Dans les prochaines semaines, la même campagne qui avait été engagée contre Macky Sall va être menée contre Pape Diop, sous la conduite du neveu Doudou Wade. Le président du Sénat avait, lors du vote de la loi limitant le mandat du président de l’Assemblée nationale à un an, demandé l’application du même principe au Sénat. Mais cela n’a pas suffi à rassurer Abdoulaye Wade. Depuis trois ans, les affidés de la Génération du concret rodent dans les rues de Dakar et manœuvrent inlassablement pour déstabiliser l’ancien financier du Pds. Il a réussi à rassembler en face de lui tous ceux qui croient avoir été injustement traités, allant de Macky Sall à Idrissa Seck, en passant par Samuel Sarr, Abdou Fall, Babacar Gaye, Pape Samba Mboup et toute cette masse silencieuse qui rêve de le voir à terre pour l’achever. Quoi qu’ils fassent, la bataille est maintenant inévitable entre le Pds authentique et un Pds composé de Paabi, Doom jo, Sohna si, conduits par Farba Senghor, leur cocher de fiacre.

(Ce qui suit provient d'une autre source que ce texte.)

Lemma run_worker_starts i now c c' :
  linked c → run_worker assets requested isNative i now c = Some c' →
  quiet c c' ∨ ∃ item, passes item c c' ∨ starts item c c'.
Proof.
  intros Hl. unfold run_worker. destruct (cf_workers c !! i) as [pc|] eqn:Hi; [|done]. cbn -[worker_shift].
  destruct pc as [| |[item|]|item|item|item ok|item| |item k a|item k a|item k a|item k a ok|item k a|item r|];
    try done; intros [= <-].
  - left. apply quiet_shift.
  - destruct (worker_gate_passes i item _ c Hl Hi eq_refl eq_refl); [by left|right; exists item; by left].
  - left. eauto with quiet.
  - destruct (worker_gate_passes i item _ c Hl Hi eq_refl eq_refl); [by left|right; exists item; by left].
  - destruct (worker_gated_starts i now item ok c Hi); [by left|right; exists item; by right].
  - left. eauto with quiet.
  - left. apply quiet_chunk_start.
  - left. apply quiet_chunk_start.
  - left. apply quiet_chunk_gated.
  - left. unfold worker_finally. cbv zeta. destruct r; eauto 8 with quiet.
Qed.

Lemma run_producer_starts now c c' :
  run_producer assets requested isNative sessionId show now c = Some c' →
  quiet c c' ∨ (started c' = started c ∧ length (cf_workers c') = CONCURRENCY ∧ passed c' = []).
Proof.
  unfold run_producer. destruct (cf_producer c) as [| | |? ? ? ? [|? ?]| | | | |]; try done; intros [= <-].
  - left. unfold producer_loop. eauto with quiet.
  - left. unfold window_decided. cbv zeta. case_match; eauto with quiet.
  - left. unfold decide_file. cbv zeta. apply quiet_producer.
    match goal with |- quiet c (c <| cf_session := ?s |>) => apply (quiet_on_session (λ _, s) c c) end; [|done].
    case_match; quiet_steps.
  - left. unfold producer_enqueue. repeat case_match; eauto using quiet_producer_push with quiet.
  - left. apply quiet_producer_push.
  - unfold after_produce. cbv zeta.
    assert (quiet c (if preparedAll then on_session finishPreparation c else c)) as H.
    { destruct preparedAll; [|done]. apply quiet_on_session; [|done]. apply quiet_keep. unfold finishPreparation. by case_match. }
    destruct (streams _ _ _); [left; eauto with quiet|]. destruct preparedAll; [|left; eauto with quiet].
    right. split; [apply H|done].
Qed.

Abdoulaye Wade a la main mise sur l’Etat, mais il n’a aucune prise sur les hommes. C’est le grand enseignement de ces dix dernières années pendant lesquelles rien n’a été négligé pour offrir le pays à Karim Wade. La suppression du poste de numéro deux dans le Pds, les centaines de milliards engagés dans les chantiers de l’Anoci, son ministère gigantesque qui lui octroie près de la moitié du Budget général de l’Etat, tout a été fait dans le seul but de l’imposer aux Sénégalais. Des entreprises ont été liquidées, des familles disloquées, de pauvres innocents emprisonnés pour ce piètre résultat. Le président de la République a fiance en un fils qui se révèle au final, un incapable. Mais à la décharge de Karim Wade, le président de la République n’est lui-même capable de rien. Aucun coup ne lui réussit. Tout ce qu’il échafaude finit par s’effondrer. Le débat sur sa candidature qu’il ne veut plus entendre, c’est lui qui l’a appelé de tous ses veux, en se déclarant candidat à trois ans de la présidentielle. Il trouve maintenant malsain qu’on lui rappelle les dispositions de la Constitution et ses propres propos sur le sujet. Il a disloqué son parti en croyant réussir une prouesse politique, voilà que le Pds se retourne contre lui. Il fait preuve de la même ingéniosité en détournant l’argent du contribuable, mais il se fait toujours prendre. Il est normal qu’à ce stade, la moindre lumière l’éblouisse.
SJD
P.S : J’ai trouvé les recommandations de la Cena sur le vote des sénégalais de l’extérieur monstrueuses et choquantes. Au Sénégal, le vote n’est pas obligatoire, il procède d’un libre choix. Dire qu’on va supprimer le vote des Sénégalais de l’extérieur à cause d’un taux de participation très bas, c’est se dispenser de toute réflexion sur les raisons pour lesquelles les citoyens ne se livrent pas à cet exercice hautement citoyen, surtout quand le régime en place rend difficile l’obtention de la moindre pièce d’identification. Cela voudrait dire que quand les populations de Diourbel ne seront pas nombreuses à aller voter, il faudra supprimer le vote à Diourbel. C’est de la pure folie.